Stored data entries
____
(* ===== verification/Table.v ===== *)
(** * Database tables

    A table is the list of its rows in insertion order.  [lookup] is the
    [findUnique] of the database client, [update_where] an [update] or
    [updateMany] on the rows that satisfy a test, [latest] the [findFirst] with
    [orderBy: desc], [sort_asc]/[sort_desc] the [findMany] with [orderBy]. *)

From S2P Require Import Prelude.

Section table.
Context {R : Type}.
Implicit Types (t : list R) (p : R -> bool).

Fixpoint first p t : option R :=
  match t with
  | [] => None
  | r :: t' => if p r then Some r else first p t'
  end.

Definition update_where p (f : R -> R) t : list R :=
  map (fun r => if p r then f r else r) t.

(** The row with the greatest key, the earliest such row on a tie. *)
Fixpoint latest (key : R -> Z) t : option R :=
  match t with
  | [] => None
  | r :: t' =>
      match latest key t' with
      | Some r' => if (key r <? key r')%Z then Some r' else Some r
      | None => Some r
      end
  end.

Fixpoint insert_by (le : R -> R -> bool) (r : R) t : list R :=
  match t with
  | [] => [r]
  | r' :: t' => if le r r' then r :: r' :: t' else r' :: insert_by le r t'
  end.

Definition sort_by (le : R -> R -> bool) t : list R := foldr (insert_by le) [] t.
Definition sort_asc (key : R -> Z) := sort_by (fun a b => (key a <=? key b)%Z).
Definition sort_desc (key : R -> Z) := sort_by (fun a b => (key b <=? key a)%Z).

(** [skip: (pageNumber - 1) * pageSize, take: pageSize] *)
Definition page_of (pageNumber pageSize : Z) t : list R :=
  take (Z.to_nat pageSize) (drop (Z.to_nat ((pageNumber - 1) * pageSize)) t).

(** ** Laws *)

Lemma first_Some p t r : first p t = Some r -> r ∈ t /\ p r = true.
Proof.
  induction t as [|r' t IH]; simpl; [done|]. destruct (p r') eqn:E; intros H.
  - simplify_eq. split; [left | done].
  - apply IH in H as [? ?]. split; [by right | done].
Qed.

Lemma first_None p t : first p t = None <-> forall r, r ∈ t -> p r = false.
Proof.
  induction t as [|r' t IH]; simpl.
  - split; [intros _ r Hr; by apply elem_of_nil in Hr | done].
  - destruct (p r') eqn:E.
    + split; [done | intros H; rewrite (H r') in E by left; done].
    + rewrite IH. split; intros H r Hr.
      * apply elem_of_cons in Hr as [->|Hr]; [done | by apply H].
      * apply H. by right.
Qed.

Lemma first_app p t t' :
  first p (t ++ t') = match first p t with Some r => Some r | None => first p t' end.
Proof. induction t as [|r t IH]; simpl; [done|]. by destruct (p r). Qed.

(** An update that leaves the test unchanged commutes with the search. *)
Lemma first_update p q f t :
  (forall r, r ∈ t -> q r = true -> p (f r) = p r) ->
  first p (update_where q f t) = (fun r => if q r then f r else r) <$> first p t.
Proof.
  induction t as [|r t IH]; intros H; simpl; [done|].
  assert (Hp : p (if q r then f r else r) = p r) by (destruct (q r) eqn:E; [apply H; [left | done] | done]).
  rewrite Hp. destruct (p r); simpl; [done|]. apply IH. intros r' Hr'. apply H. by right.
Qed.

(** An update of other rows does not change what the search finds. *)
Lemma first_update_other p q f t :
  (forall r, r ∈ t -> q r = true -> p r = false /\ p (f r) = false) ->
  first p (update_where q f t) = first p t.
Proof.
  induction t as [|r t IH]; intros H; simpl; [done|]. destruct (q r) eqn:E.
  - destruct (H r ltac:(left) E) as [-> ->]. apply IH. intros r' Hr'. apply H. by right.
  - destruct (p r); [done|]. apply IH. intros r' Hr'. apply H. by right.
Qed.

Lemma elem_of_update_where q f t r :
  r ∈ update_where q f t <-> exists r0, r0 ∈ t /\ r = if q r0 then f r0 else r0.
Proof. unfold update_where. rewrite list_elem_of_fmap. naive_solver. Qed.

Lemma update_where_none q f t : (forall r, r ∈ t -> q r = false) -> update_where q f t = t.
Proof.
  induction t as [|r t IH]; intros H; simpl; [done|]. rewrite (H r) by left.
  f_equal. apply IH. intros r' Hr'. apply H. by right.
Qed.

Lemma fmap_update_where {K} (key : R -> K) q f t :
  (forall r, r ∈ t -> q r = true -> key (f r) = key r) -> key <$> update_where q f t = key <$> t.
Proof.
  induction t as [|r t IH]; intros H; simpl; [done|]. f_equal.
  - destruct (q r) eqn:E; [|done]. apply H; [left | done].
  - apply IH. intros r' Hr'. apply H. by right.
Qed.

(** Rows with the same unique key are the same row. *)
Lemma unique_key {K} (key : R -> K) t r r' :
  NoDup (key <$> t) -> r ∈ t -> r' ∈ t -> key r = key r' -> r = r'.
Proof.
  intros Hnd [i Hi]%list_elem_of_lookup [j Hj]%list_elem_of_lookup Hk.
  assert (i = j) as ->; [|congruence].
  apply (NoDup_lookup (key <$> t) i j (key r)); [done|..]; rewrite list_lookup_fmap.
  - by rewrite Hi.
  - by rewrite Hj, Hk.
Qed.

Lemma NoDup_filter_key {K} (key : R -> K) p t : NoDup (key <$> t) -> NoDup (key <$> List.filter p t).
Proof.
  intros Hnd. induction t as [|r t IH]; [constructor|]. apply NoDup_cons in Hnd as [Hr Hnd]. simpl.
  destruct (p r); [|by apply IH]. rewrite fmap_cons. apply NoDup_cons. split; [|by apply IH].
  intros (r' & E & [Hr' _]%elem_of_filter_b)%list_elem_of_fmap. apply Hr, list_elem_of_fmap. eauto.
Qed.

(** The key of one row changes to a free one. *)
Lemma NoDup_update {K I} (key : R -> K) (ident : R -> I) q f t k : NoDup (key <$> t) -> NoDup (ident <$> t) ->
  (forall r r', r ∈ t -> r' ∈ t -> q r = true -> q r' = true -> ident r = ident r') ->
  (forall r, r ∈ t -> q r = true -> key (f r) = k) -> (forall r, r ∈ t -> q r = false -> key r <> k) -> NoDup (key <$> update_where q f t).
Proof.
  induction t as [|r t IH]; intros Hk Hi Hq Hf Hn; [done|]. simpl in *. apply NoDup_cons in Hk as [Hr Hk], Hi as [Hri Hi].
  assert (IH' : NoDup (key <$> update_where q f t)).
  { apply IH; auto.
    - intros a b Ha Hb. apply Hq; by right.
    - intros a Ha. apply Hf. by right.
    - intros a Ha. apply Hn. by right. }
  apply NoDup_cons. split; [|exact IH']. intros (x & Ex & (y & Hy & ->)%elem_of_update_where)%list_elem_of_fmap.
  destruct (q r) eqn:Er, (q y) eqn:Ey.
  - apply Hri, list_elem_of_fmap. exists y. split; [|done]. apply Hq; [left | by right | done | done].
  - apply (Hn y); [by right | done|]. rewrite <- Ex. apply Hf; [left | done].
  - apply (Hn r); [left | done|]. rewrite Ex. apply Hf; [by right | done].
  - apply Hr, list_elem_of_fmap. by exists y.
Qed.

Lemma length_update_where q f t : length (update_where q f t) = length t.
Proof. apply length_map. Qed.

Lemma latest_elem key t r : latest key t = Some r -> r ∈ t.
Proof.
  revert r. induction t as [|r0 t IH]; simpl; intros r H; [done|].
  destruct (latest key t) as [r'|].
  - case_match; simplify_eq; [right; by apply IH | left].
  - simplify_eq. left.
Qed.

Lemma latest_None key t : latest key t = None <-> t = [].
Proof. destruct t; simpl; [done|]. repeat case_match; done. Qed.

Lemma latest_max key t r r' : latest key t = Some r -> r' ∈ t -> (key r' <= key r)%Z.
Proof.
  revert r r'. induction t as [|r0 t IH]; simpl; intros r r' H Hin; [done|].
  destruct (latest key t) as [r1|] eqn:E.
  - destruct (Z.ltb_spec (key r0) (key r1)); simplify_eq.
    + apply elem_of_cons in Hin as [->|Hin]; [lia | by apply IH].
    + apply elem_of_cons in Hin as [->|Hin]; [lia|]. specialize (IH _ _ eq_refl Hin). lia.
  - apply latest_None in E as ->. simplify_eq.
    apply list_elem_of_singleton in Hin as ->. lia.
Qed.

Lemma insert_by_perm le r t : insert_by le r t ≡ₚ r :: t.
Proof.
  induction t as [|r' t IH]; simpl; [done|]. destruct (le r r'); [done|].
  rewrite IH. constructor.
Qed.

Lemma sort_by_perm le t : sort_by le t ≡ₚ t.
Proof. induction t as [|r t IH]; simpl; [done|]. by rewrite insert_by_perm, IH. Qed.

Lemma elem_of_sort_by le t r : r ∈ sort_by le t <-> r ∈ t.
Proof. by rewrite (sort_by_perm le t). Qed.

(** Insertion keeps a list sorted when the comparison is total and transitive. *)
Lemma insert_by_sorted le r t :
  (forall a b, le a b = true \/ le b a = true) ->
  Sorted (fun a b => le a b = true) t -> Sorted (fun a b => le a b = true) (insert_by le r t).
Proof.
  intros Htot. induction t as [|r' t IH]; simpl; intros Hs; [by repeat constructor|].
  destruct (le r r') eqn:E; [constructor; [done | by constructor]|].
  inversion Hs as [|? ? Hs' Hhd]; subst. constructor; [by apply IH|].
  assert (Hr : le r' r = true) by (destruct (Htot r r'); congruence).
  destruct t as [|r'' t]; simpl; [by constructor|]. inversion Hhd; subst.
  destruct (le r r''); by constructor.
Qed.

Lemma sort_by_sorted le t :
  (forall a b, le a b = true \/ le b a = true) -> Sorted (fun a b => le a b = true) (sort_by le t).
Proof. intros Htot. induction t; simpl; [constructor | by apply insert_by_sorted]. Qed.
End table.

#[export] Hint Resolve latest_elem : platform.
____
> **Your assignment**
From the first line above through the line that contains "Definition sort_by (le", quote each line exactly. Output nothing more.

> **Answer to this problem**
(* ===== verification/Table.v ===== *)
(** * Database tables

    A table is the list of its rows in insertion order.  [lookup] is the
    [findUnique] of the database client, [update_where] an [update] or
    [updateMany] on the rows that satisfy a test, [latest] the [findFirst] with
    [orderBy: desc], [sort_asc]/[sort_desc] the [findMany] with [orderBy]. *)

From S2P Require Import Prelude.

Section table.
Context {R : Type}.
Implicit Types (t : list R) (p : R -> bool).

Fixpoint first p t : option R :=
  match t with
  | [] => None
  | r :: t' => if p r then Some r else first p t'
  end.

Definition update_where p (f : R -> R) t : list R :=
  map (fun r => if p r then f r else r) t.

(** The row with the greatest key, the earliest such row on a tie. *)
Fixpoint latest (key : R -> Z) t : option R :=
  match t with
  | [] => None
  | r :: t' =>
      match latest key t' with
      | Some r' => if (key r <? key r')%Z then Some r' else Some r
      | None => Some r
      end
  end.

Fixpoint insert_by (le : R -> R -> bool) (r : R) t : list R :=
  match t with
  | [] => [r]
  | r' :: t' => if le r r' then r :: r' :: t' else r' :: insert_by le r t'
  end.

Definition sort_by (le : R -> R -> bool) t : list R := foldr (insert_by le) [] t.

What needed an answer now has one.